> _THE TASK_
From the first line of the material through the line containing "destruct (decide (i < Z.of_nat n)).", restate everything word for word and nothing more.
== Segment start ==
(* ===== verification/BitList.v ===== *)
(** Bit lists: the abstract view of a bit stream, most significant bit first.

    [zbits n u] is the list of the [n] low bits of [u]; [stream_bits] the bits
    of a byte slice; [be_uint] the big-endian integer of a byte slice
    (encoding/binary's BigEndian.Uint16/32/64).  These are the specification
    side of the bit stream in Bstream.v and of the byte codecs. *)
From S2P Require Import Prelude.

Fixpoint zbits (n : nat) (u : Z) : list bool :=
  match n with
  | O => []
  | S n' => Z.testbit u (Z.of_nat n') :: zbits n' u
  end.

Definition stream_bits (s : list Z) : list bool := mbind (zbits 8) s.

(** binary.BigEndian.UintN over the whole slice. *)
Definition be_uint (l : list Z) : Z := foldl (fun acc b => acc * 2 ^ 8 + b) 0 l.

(** binary.BigEndian.PutUintN: the [n] low bytes of [u], high byte first. *)
Fixpoint be_bytes (n : nat) (u : Z) : list Z :=
  match n with
  | O => []
  | S n' => u8 (Z.shiftr u (8 * Z.of_nat n')) :: be_bytes n' u
  end.

(** ** Length and extensionality *)

Lemma length_zbits n u : length (zbits n u) = n.
Proof. induction n; simpl; auto. Qed.

Lemma zbits_ext n u w :
  (forall i, 0 <= i < Z.of_nat n -> Z.testbit u i = Z.testbit w i) ->
  zbits n u = zbits n w.
Proof.
  induction n as [|n IH]; intros H; simpl; [done|].
  rewrite H by lia. f_equal. apply IH. intros. apply H. lia.
Qed.

Lemma zbits_testbit n u w i :
  zbits n u = zbits n w -> 0 <= i < Z.of_nat n ->
  Z.testbit u i = Z.testbit w i.
Proof.
  induction n as [|n IH]; simpl; intros H Hi; [lia|].
  injection H as H1 H2.
  destruct (decide (i = Z.of_nat n)) as [->|]; [done|]. apply IH; [done|lia].
Qed.

Lemma zbits_inj n u w :
  0 <= u < 2 ^ Z.of_nat n -> 0 <= w < 2 ^ Z.of_nat n ->
  zbits n u = zbits n w -> u = w.
Proof.
  intros Hu Hw H. apply Z.bits_inj'. intros i Hi.
  destruct (decide (i < Z.of_nat n)).
  - by apply (zbits_testbit n).
  - rewrite <-(Z.mod_small u (2 ^ Z.of_nat n)), <-(Z.mod_small w (2 ^ Z.of_nat n)) by done.
    rewrite !Z.mod_pow2_bits_high by lia. done.
Qed.

Lemma zbits_app m n u :
  zbits (m + n) u = zbits m (Z.shiftr u (Z.of_nat n)) ++ zbits n u.
Proof.
  induction m as [|m IH]; simpl; [done|].
  rewrite IH, Z.shiftr_spec by lia. do 2 f_equal. lia.
Qed.

Lemma zbits_mod n k u :
  Z.of_nat n <= k -> zbits n (u mod 2 ^ k) = zbits n u.
Proof.
  intros. apply zbits_ext. intros i Hi. apply Z.mod_pow2_bits_low. lia.
Qed.

Lemma zbits_u8 n u : (n <= 8)%nat -> zbits n (u8 u) = zbits n u.
Proof. intros. apply zbits_mod. lia. Qed.
Lemma zbits_u64 n u : (n <= 64)%nat -> zbits n (u64 u) = zbits n u.
Proof. intros. apply zbits_mod. lia. Qed.

Lemma zbits_0 n : zbits n 0 = replicate n false.
Proof.
  induction n as [|n IH]; simpl; [done|]. by rewrite Z.bits_0, IH.
Qed.

(** The bits of a value that fits in [n] bits, read at a larger width, start
    with zeros. *)
Lemma zbits_small m n u :
  0 <= u < 2 ^ Z.of_nat n -> zbits (m + n) u = replicate m false ++ zbits n u.
Proof.
  intros Hu. rewrite zbits_app. f_equal.
  rewrite Z.shiftr_div_pow2, Z.div_small, zbits_0 by lia. done.
Qed.

Lemma zbits_shl n u k :
  zbits (n + k) (Z.shiftl u (Z.of_nat k)) = zbits n u ++ replicate k false.
Proof.
  rewrite zbits_app. f_equal.
  - apply zbits_ext. intros i Hi.
    rewrite Z.shiftr_spec, Z.shiftl_spec by lia. f_equal. lia.
  - rewrite <-(zbits_0 k). apply zbits_ext. intros i Hi.
    rewrite Z.shiftl_spec_low, Z.bits_0 by lia. done.
Qed.

(** Setting low bits of a value whose [c] low bits are zero. *)
Lemma zbits_lor_low m c x y p :
  zbits (m + c) x = p ++ replicate c false -> 0 <= y < 2 ^ Z.of_nat c ->
  zbits (m + c) (Z.lor x y) = p ++ zbits c y.
Proof.
  rewrite zbits_app. intros H Hy.
  apply app_inj_2 in H as [H1 H2]; [|by rewrite length_zbits, length_replicate].
  rewrite zbits_app, <-H1. f_equal.
  - rewrite Z.shiftr_lor, (Z.shiftr_div_pow2 y), (Z.div_small y), Z.lor_0_r by lia. done.
  - rewrite <-(zbits_0 c) in H2. apply zbits_ext. intros i Hi.
    rewrite Z.lor_spec, (zbits_testbit c x 0 i), Z.bits_0 by done. done.
Qed.

(** ** Byte slices *)

Definition bytes_ok (s : list Z) : Prop := Forall is_u8 s.

Lemma bytes_ok_app s1 s2 : bytes_ok (s1 ++ s2) <-> bytes_ok s1 /\ bytes_ok s2.
Proof. apply Forall_app. Qed.
Lemma bytes_ok_snoc s x : bytes_ok (s ++ [x]) <-> bytes_ok s /\ is_u8 x.
Proof. unfold bytes_ok. by rewrite Forall_app, Forall_singleton. Qed.

Lemma stream_bits_app s1 s2 : stream_bits (s1 ++ s2) = stream_bits s1 ++ stream_bits s2.
Proof. apply bind_app. Qed.
Lemma stream_bits_one x : stream_bits [x] = zbits 8 x.
Proof. unfold stream_bits. cbn [mbind list_bind]. by rewrite app_nil_r. Qed.
Lemma length_stream_bits s : length (stream_bits s) = (8 * length s)%nat.
Proof.
  unfold stream_bits. induction s as [|x s IH]; [done|].
  rewrite bind_cons, length_app, length_zbits, IH. simpl. lia.
Qed.

Lemma be_uint_snoc l x : be_uint (l ++ [x]) = be_uint l * 2 ^ 8 + x.
Proof. unfold be_uint. by rewrite foldl_app. Qed.

Lemma be_uint_range l : bytes_ok l -> 0 <= be_uint l < 2 ^ (8 * Z.of_nat (length l)).
Proof.
  induction l as [|x l IH] using rev_ind; intros H.
  - unfold be_uint. simpl. lia.
  - apply bytes_ok_snoc in H as [H1 H2].
    rewrite be_uint_snoc, length_app. simpl length.
    replace (8 * Z.of_nat (length l + 1)) with (8 * Z.of_nat (length l) + 8) by lia.
    rewrite Z.pow_add_r by lia. specialize (IH H1). unfold is_u8 in H2.
    set (p := 2 ^ (8 * Z.of_nat (length l))) in *. lia.
Qed.

Lemma zbits_be_uint l : bytes_ok l -> zbits (8 * length l) (be_uint l) = stream_bits l.
Proof.
  induction l as [|x l IH] using rev_ind; intros H; [done|].
  apply bytes_ok_snoc in H as [H1 H2].
  rewrite be_uint_snoc, length_app, stream_bits_app, stream_bits_one.
  simpl length. replace (8 * (length l + 1))%nat with (8 * length l + 8)%nat by lia.
  rewrite zbits_app, <-IH by done. unfold is_u8 in H2. f_equal.
  - f_equal. rewrite Z.shiftr_div_pow2 by lia. change (Z.of_nat 8) with 8.
    rewrite Z.div_add_l, Z.div_small; lia.
  - rewrite <-(zbits_mod 8 8 (be_uint l * 2 ^ 8 + x)) by lia.
    rewrite Z.add_comm, Z_mod_plus_full, Z.mod_small by done. done.
Qed.

Lemma length_be_bytes n u : length (be_bytes n u) = n.
Proof. induction n; simpl; auto. Qed.

Lemma be_bytes_ok n u : bytes_ok (be_bytes n u).
Proof. induction n; simpl; constructor; auto with wraps. Qed.

Lemma stream_bits_be_bytes n u : stream_bits (be_bytes n u) = zbits (8 * n) u.
Proof.
  induction n as [|n IH]; [done|]. simpl be_bytes.
  change (stream_bits (?x :: ?l)) with (zbits 8 x ++ stream_bits l).
  rewrite IH, zbits_u8 by lia.
  replace (8 * S n)%nat with (8 + 8 * n)%nat by lia.
  rewrite (zbits_app 8 (8 * n)). do 3 f_equal. lia.
Qed.

(** Big-endian round trip. *)
Lemma be_uint_be_bytes n u : be_uint (be_bytes n u) = u mod 2 ^ (8 * Z.of_nat n).
Proof.
  apply (zbits_inj (8 * n)).
  - pose proof (be_uint_range _ (be_bytes_ok n u)) as H. rewrite length_be_bytes in H.
    rewrite Nat2Z.inj_mul. done.
  - rewrite Nat2Z.inj_mul. apply Z.mod_pos_bound. lia.
  - rewrite zbits_mod by lia. rewrite <-(stream_bits_be_bytes n u).
    rewrite <-zbits_be_uint by apply be_bytes_ok. by rewrite length_be_bytes.
Qed.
== Segment end ==
> _WRITTEN ANSWER_
(* ===== verification/BitList.v ===== *)
(** Bit lists: the abstract view of a bit stream, most significant bit first.

    [zbits n u] is the list of the [n] low bits of [u]; [stream_bits] the bits
    of a byte slice; [be_uint] the big-endian integer of a byte slice
    (encoding/binary's BigEndian.Uint16/32/64).  These are the specification
    side of the bit stream in Bstream.v and of the byte codecs. *)
From S2P Require Import Prelude.

Fixpoint zbits (n : nat) (u : Z) : list bool :=
  match n with
  | O => []
  | S n' => Z.testbit u (Z.of_nat n') :: zbits n' u
  end.

Definition stream_bits (s : list Z) : list bool := mbind (zbits 8) s.

(** binary.BigEndian.UintN over the whole slice. *)
Definition be_uint (l : list Z) : Z := foldl (fun acc b => acc * 2 ^ 8 + b) 0 l.

(** binary.BigEndian.PutUintN: the [n] low bytes of [u], high byte first. *)
Fixpoint be_bytes (n : nat) (u : Z) : list Z :=
  match n with
  | O => []
  | S n' => u8 (Z.shiftr u (8 * Z.of_nat n')) :: be_bytes n' u
  end.

(** ** Length and extensionality *)

Lemma length_zbits n u : length (zbits n u) = n.
Proof. induction n; simpl; auto. Qed.

Lemma zbits_ext n u w :
  (forall i, 0 <= i < Z.of_nat n -> Z.testbit u i = Z.testbit w i) ->
  zbits n u = zbits n w.
Proof.
  induction n as [|n IH]; intros H; simpl; [done|].
  rewrite H by lia. f_equal. apply IH. intros. apply H. lia.
Qed.

Lemma zbits_testbit n u w i :
  zbits n u = zbits n w -> 0 <= i < Z.of_nat n ->
  Z.testbit u i = Z.testbit w i.
Proof.
  induction n as [|n IH]; simpl; intros H Hi; [lia|].
  injection H as H1 H2.
  destruct (decide (i = Z.of_nat n)) as [->|]; [done|]. apply IH; [done|lia].
Qed.

Lemma zbits_inj n u w :
  0 <= u < 2 ^ Z.of_nat n -> 0 <= w < 2 ^ Z.of_nat n ->
  zbits n u = zbits n w -> u = w.
Proof.
  intros Hu Hw H. apply Z.bits_inj'. intros i Hi.
  destruct (decide (i < Z.of_nat n)).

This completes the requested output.